Serbian MPs Inquire about Rail Ticket Sale Controversy, Rights of Bosniaks, Liftings Sanctions against Belarus

Source: Beta
News / Politics | 08.10.24 | access_time 18:04

National Assembly of Serbia (BETAPHOTO/ANA SLOVIC)

In the opening of the Serbian Parliament sitting on Oct. 8, MPs inquired about a variety of topics, to which the Government and state institutions should provide answers in writing. 

Democratic Party MP Dragana Rakic asked why national passenger railway company Srbijavoz had been applying discriminatory policy by disabling people at a number of train stations in rural areas to buy tickets for cash, as only ticket vending machines were available.

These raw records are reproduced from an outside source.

(* ===== verification/Pacemaker.v ===== *)
(** [diem/pacemaker.go]: rounds, the round timer and timeout certificates. The
    module calls Safety and reads the tree; both are arguments, and the effects
    of a call come back with it. *)

From stdpp Require Import prelude gmap list fin_maps sorting.
From Stdlib Require Import NArith ZArith Lia Strings.Byte Floats.SpecFloat.
From S2P Require Import Prelude Sha256 Proto Hash Types Quorum Verify Ledger BlockTree Safety Seams.

(** ** Backoff

    Durations are [int64] nanoseconds. [float64] is IEEE binary64, which
    [SpecFloat] defines; the conversion of a float out of the range of [int64]
    is left to the implementation by the language, and is a parameter here. *)

Class FloatConv := { out_of_range : spec_float -> Z }.

Definition float64_of (z : Z) : spec_float := binary_normalize 53 1024 z 0 false.
Definition float64_mul : spec_float -> spec_float -> spec_float := SFmul 53 1024.

(** Truncation toward zero of a finite float. *)
Definition trunc (s : bool) (m : positive) (e : Z) : Z :=
  let a := if (0 <=? e)%Z then (Z.pos m * 2 ^ e)%Z else (Z.pos m / 2 ^ (- e))%Z in if s then (- a)%Z else a.

Definition int64_of `{FloatConv} (f : spec_float) : Z :=
  match f with
  | S754_zero _ => 0
  | S754_finite s m e =>
      let z := trunc s m e in
      if ((- 2 ^ 63 <=? z) && (z <? 2 ^ 63))%Z then z else out_of_range f
  | _ => out_of_range f
  end.

Record Backoff := MkBackoff { bo_base : Z; bo_max : Z; bo_factor : spec_float; bo_current : Z }.

Definition NewBackoff (base max : Z) (factor : spec_float) : Backoff := MkBackoff base max factor base.
Definition Duration (b : Backoff) : Z := bo_current b.
Definition Reset (b : Backoff) : Backoff := MkBackoff (bo_base b) (bo_max b) (bo_factor b) (bo_base b).
Definition Grow `{FloatConv} (b : Backoff) : Backoff :=
  MkBackoff (bo_base b) (bo_max b) (bo_factor b)
    (Z.min (int64_of (float64_mul (float64_of (bo_current b)) (bo_factor b))) (bo_max b)).

(** ** The pacemaker *)

Record timeoutBucket := MkTimeoutBucket { tb_infos : list TimeoutInfo; tb_senders : gset uint32 }.

(** [p_timer] tells whether the timer pointer is set. *)
Record Pacemaker := MkPacemaker {
  p_quorum : Z;
  p_faulty : Z;
  p_dur : Backoff;
  p_currentRound : uint64;
  p_lastRoundTC : option TimeoutCert;
  p_pendingTimeouts : gmap uint64 timeoutBucket;
  p_timer : bool;
  p_epoch : uint64;
}.

Definition NewPacemaker (quorum faulty : Z) (dur : Backoff) : Pacemaker :=
  MkPacemaker quorum faulty dur 0 None ∅ false 0.

Definition CurrentRound (p : Pacemaker) : uint64 := p_currentRound p.
Definition LastRoundTC (p : Pacemaker) : option TimeoutCert := p_lastRoundTC p.
Definition Epoch (p : Pacemaker) : uint64 := p_epoch p.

Because of this, Rakic added, students, unemployed, high school students, farmers, and others not in possession of payment cards had to buy tickets onboard for an additional RSD500 the regular price. 

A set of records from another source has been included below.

(* ===== verification/Core.v ===== *)
(** [diem/core.go]: the event loop that dispatches to the other modules. Its
    operations run in a small monad over the replica's state: they thread the
    state, collect the effects in order and may fail, [None] standing for a panic
    or for a loop that does not end.

    A call finds a signer ([cr]) and the transactions its payload source would
    hand out ([txns]); both may differ from one event to the next. *)

From stdpp Require Import prelude gmap list fin_maps sorting.
From Stdlib Require Import NArith ZArith Lia Strings.Byte.
From S2P Require Import Prelude Sha256 Proto Hash Types Quorum Verify Orphans Ledger BlockTree Safety Agreement.
From S2P Require Import Seams Pacemaker Leader.

Record Core := MkCore {
  c_id : uint32;
  c_ledger : MemLedger;
  c_tree : BlockTree;
  c_safety : Safety;
  c_pacemaker : Pacemaker;
  c_leaders : LeaderElection;
  (** Whether an observer is configured. *)
  c_observe : bool;
}.

Record Config := MkConfig {
  cfg_ID : uint32;
  cfg_Validators : list uint32;
  cfg_Ledger : MemLedger;
  cfg_Crypto : Crypto;
  cfg_Backoff : Backoff;
  cfg_WindowSize : Z;
  cfg_ExcludeSize : Z;
  cfg_Observer : bool;
}.

Definition defaultWindowSize : Z := 10.
Definition maxRoundLead : uint64 := 4.

Definition New (cfg : Config) : option Core :=
  let n := Z.of_nat (length (cfg_Validators cfg)) in
  let quorum := QuorumSize n in
  let faulty := Faulty n in
  let window := if (cfg_WindowSize cfg =? 0)%Z then defaultWindowSize else cfg_WindowSize cfg in
  let exclude := if (cfg_ExcludeSize cfg =? 0)%Z then Z.max faulty 1 else cfg_ExcludeSize cfg in
  if (l_History (cfg_Ledger cfg) <? window + exclude)%Z then None
  else Some (MkCore (cfg_ID cfg) (cfg_Ledger cfg) (NewBlockTree (cfg_ID cfg) quorum)
               (NewSafety (cfg_ID cfg) (NewVerifier (cfg_Crypto cfg) quorum))
               (NewPacemaker quorum faulty (cfg_Backoff cfg))
               (NewLeaderElection (cfg_Validators cfg) window exclude) (cfg_Observer cfg)).

Definition CoreState (c : Core) : State :=
  MkState (CurrentRound (c_pacemaker c)) (QCRound (HighQC (c_tree c))) (QCRound (HighCommitQC (c_tree c)))
    (HighestVoteRound (c_safety c)) (HighestQCRound (c_safety c)) (DeclinedMissingAncestor (c_safety c)).

(** ** The monad *)

Definition M (A : Type) : Type := Core -> option (A * Core * list effect).

Global Instance M_ret : MRet M := fun A x c => Some (x, c, []).
Global Instance M_bind : MBind M := fun A B f m c =>
  match m c with
  | None => None
  | Some (a, c1, es1) => match f a c1 with None => None | Some (b, c2, es2) => Some (b, c2, es1 ++ es2) end
  end.

Definition gets {A} (f : Core -> A) : M A := fun c => Some (f c, c, []).
Definition emit (e : effect) : M unit := fun c => Some (tt, c, [e]).
Definition fails_or {A} (f : Core -> option A) : M A := fun c => x ← f c; Some (x, c, []).
Definition set_parts (c : Core) (l : MemLedger) (t : BlockTree) (s : Safety) (p : Pacemaker) (e : LeaderElection) : Core :=
  MkCore (c_id c) l t s p e (c_observe c).

Section core.
Context `{RangeOrder} `{FloatConv} (cr : Crypto) (txns : list bytes).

Milica Marusic Jablanovic from the Ecological Uprising asked when to expect scraping VAT on donated food, stressing that around 20 percent of Serbia’s citizens were at risk of poverty with monthly incomes under RSD26,500, of whom 800,000 lived in poverty, while “we have not been able to change the law on VAT for six years now.”

Ahmedin Skrijelj, from the parliamentary group consisting the Free Citizens Movement, the Party of Democratic Action of Sandzak and the Party for Democratic Action, asked why the Bosniaks could not exercise their right, defined in the Constitution, of representation in state bodies and public companies in Sandzak in line with their national structure, and why classes in the Bosniak language were not provided at the University of Novi Pazar, but only in elementary and high schools. 

Dragan Stanojevic, MP from We – the Voice of the People, asked when Belgrade would lift sanctions imposed on Belarus and when the Belgrade-Minsk air link would be established.

Rastislav Dinic from the Green-Left Front inquired “what needs to happen for Serbia to stop exporting arms to Israel,” recalling that UN experts had advised countries not to supply arms to Israel as that could potentially make them accomplices in war crimes.